(** ** Coordinate transforms *)

Lemma canvasSize_positive l : 1 <= fst (canvasSize l) /\ 1 <= snd (canvasSize l).
Proof. unfold canvasSize. cbn [fst snd]. lia. Qed.

End Editor.

(** ** The editor in binary64 *)

Section EditorDoubles.
Import Num Photo.
#[local] Existing Instance doubles.
#[local] Existing Instance binary64.

(** The pages of [Doubles] are reached by the handlers. *)

Example doubles_editing_unloaded_reached :
  run Doubles.layout Doubles.unloaded_events at_load = Doubles.editing_unloaded.
Proof. reflexivity. Qed.

Example doubles_one_point_reached :
  run Doubles.layout Doubles.one_point_events at_load = Doubles.one_point.
Proof. reflexivity. Qed.

Example doubles_swapped_image_reached :
  run Doubles.layout Doubles.swapped_image_events at_load = Doubles.swapped_image.
Proof. reflexivity. Qed.


(** On the page with one point, set by a press at (37, 28): a press three
    pixels to its right starts dragging it; a press eight pixels to its
    right appends a second point, because the stored point is displayed one
    unit in the last place left of 29 and the squared distance exceeds 64;
    the second point is the press position in native coordinates. *)
Lemma presses_next_to_one_point :
  let s := Doubles.one_point in
  let l := Doubles.layout in
  roiEdit s = true
  /\ imgW s <> 0
  /\ (roiPts (on_pointerdown l (of_Z 40) (of_Z 28) s) = roiPts s
      /\ exists pt,
           at_index (roiPts s) (dragIdx (on_pointerdown l (of_Z 40) (of_Z 28) s))
           = Some pt
           /\ within_radius l s (of_Z 40 - overlayLeft l) (of_Z 28 - overlayTop l) pt
              = true
           /\ (forall j pj,
                 0 <= j < dragIdx (on_pointerdown l (of_Z 40) (of_Z 28) s) ->
                 at_index (roiPts s) j = Some pj ->
                 within_radius l s (of_Z 40 - overlayLeft l) (of_Z 28 - overlayTop l) pj
                 = false))
  /\ (roiPts (on_pointerdown l (of_Z 45) (of_Z 28) s)
        = roiPts s ++ [dispToImg l s (of_Z 45 - overlayLeft l) (of_Z 28 - overlayTop l)]
      /\ dragIdx (on_pointerdown l (of_Z 45) (of_Z 28) s) = dragIdx s)
  /\ dispToImg l s (of_Z 45 - overlayLeft l) (of_Z 28 - overlayTop l)
     = {| x := of_Z 74; y := of_Z 40 |}.
Proof.
  intros s l.
  assert (H1 : roiEdit s = true) by (vm_compute; reflexivity).
  assert (H2 : imgW s <> 0) by (vm_compute; discriminate).
  split; [exact H1|]. split; [exact H2|]. split; [|split].
  - refine (proj1 (proj2 (pointerdown_hits_or_appends l (of_Z 40) (of_Z 28) s H1) H2) _).
    exists Doubles.point_c.
    split; [left; reflexivity | vm_compute; reflexivity].
  - refine (proj2 (proj2 (pointerdown_hits_or_appends l (of_Z 45) (of_Z 28) s H1) H2) _).
    intros pt [<-|[]]; vm_compute; reflexivity.
  - reflexivity.
Defined.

• [What is expected]: Quote the listing above, but only from the line that shows "End Editor." through the line that shows "split; [exact H1|].".

• [Worked solution]:
End Editor.

(** ** The editor in binary64 *)

Section EditorDoubles.
Import Num Photo.
#[local] Existing Instance doubles.
#[local] Existing Instance binary64.

(** The pages of [Doubles] are reached by the handlers. *)

Example doubles_editing_unloaded_reached :
  run Doubles.layout Doubles.unloaded_events at_load = Doubles.editing_unloaded.
Proof. reflexivity. Qed.

Example doubles_one_point_reached :
  run Doubles.layout Doubles.one_point_events at_load = Doubles.one_point.
Proof. reflexivity. Qed.

Example doubles_swapped_image_reached :
  run Doubles.layout Doubles.swapped_image_events at_load = Doubles.swapped_image.
Proof. reflexivity. Qed.


(** On the page with one point, set by a press at (37, 28): a press three
    pixels to its right starts dragging it; a press eight pixels to its
    right appends a second point, because the stored point is displayed one
    unit in the last place left of 29 and the squared distance exceeds 64;
    the second point is the press position in native coordinates. *)
Lemma presses_next_to_one_point :
  let s := Doubles.one_point in
  let l := Doubles.layout in
  roiEdit s = true
  /\ imgW s <> 0
  /\ (roiPts (on_pointerdown l (of_Z 40) (of_Z 28) s) = roiPts s
      /\ exists pt,
           at_index (roiPts s) (dragIdx (on_pointerdown l (of_Z 40) (of_Z 28) s))
           = Some pt
           /\ within_radius l s (of_Z 40 - overlayLeft l) (of_Z 28 - overlayTop l) pt
              = true
           /\ (forall j pj,
                 0 <= j < dragIdx (on_pointerdown l (of_Z 40) (of_Z 28) s) ->
                 at_index (roiPts s) j = Some pj ->
                 within_radius l s (of_Z 40 - overlayLeft l) (of_Z 28 - overlayTop l) pj
                 = false))
  /\ (roiPts (on_pointerdown l (of_Z 45) (of_Z 28) s)
        = roiPts s ++ [dispToImg l s (of_Z 45 - overlayLeft l) (of_Z 28 - overlayTop l)]
      /\ dragIdx (on_pointerdown l (of_Z 45) (of_Z 28) s) = dragIdx s)
  /\ dispToImg l s (of_Z 45 - overlayLeft l) (of_Z 28 - overlayTop l)
     = {| x := of_Z 74; y := of_Z 40 |}.
Proof.
  intros s l.
  assert (H1 : roiEdit s = true) by (vm_compute; reflexivity).
  assert (H2 : imgW s <> 0) by (vm_compute; discriminate).
  split; [exact H1|]. split; [exact H2|]. split; [|split].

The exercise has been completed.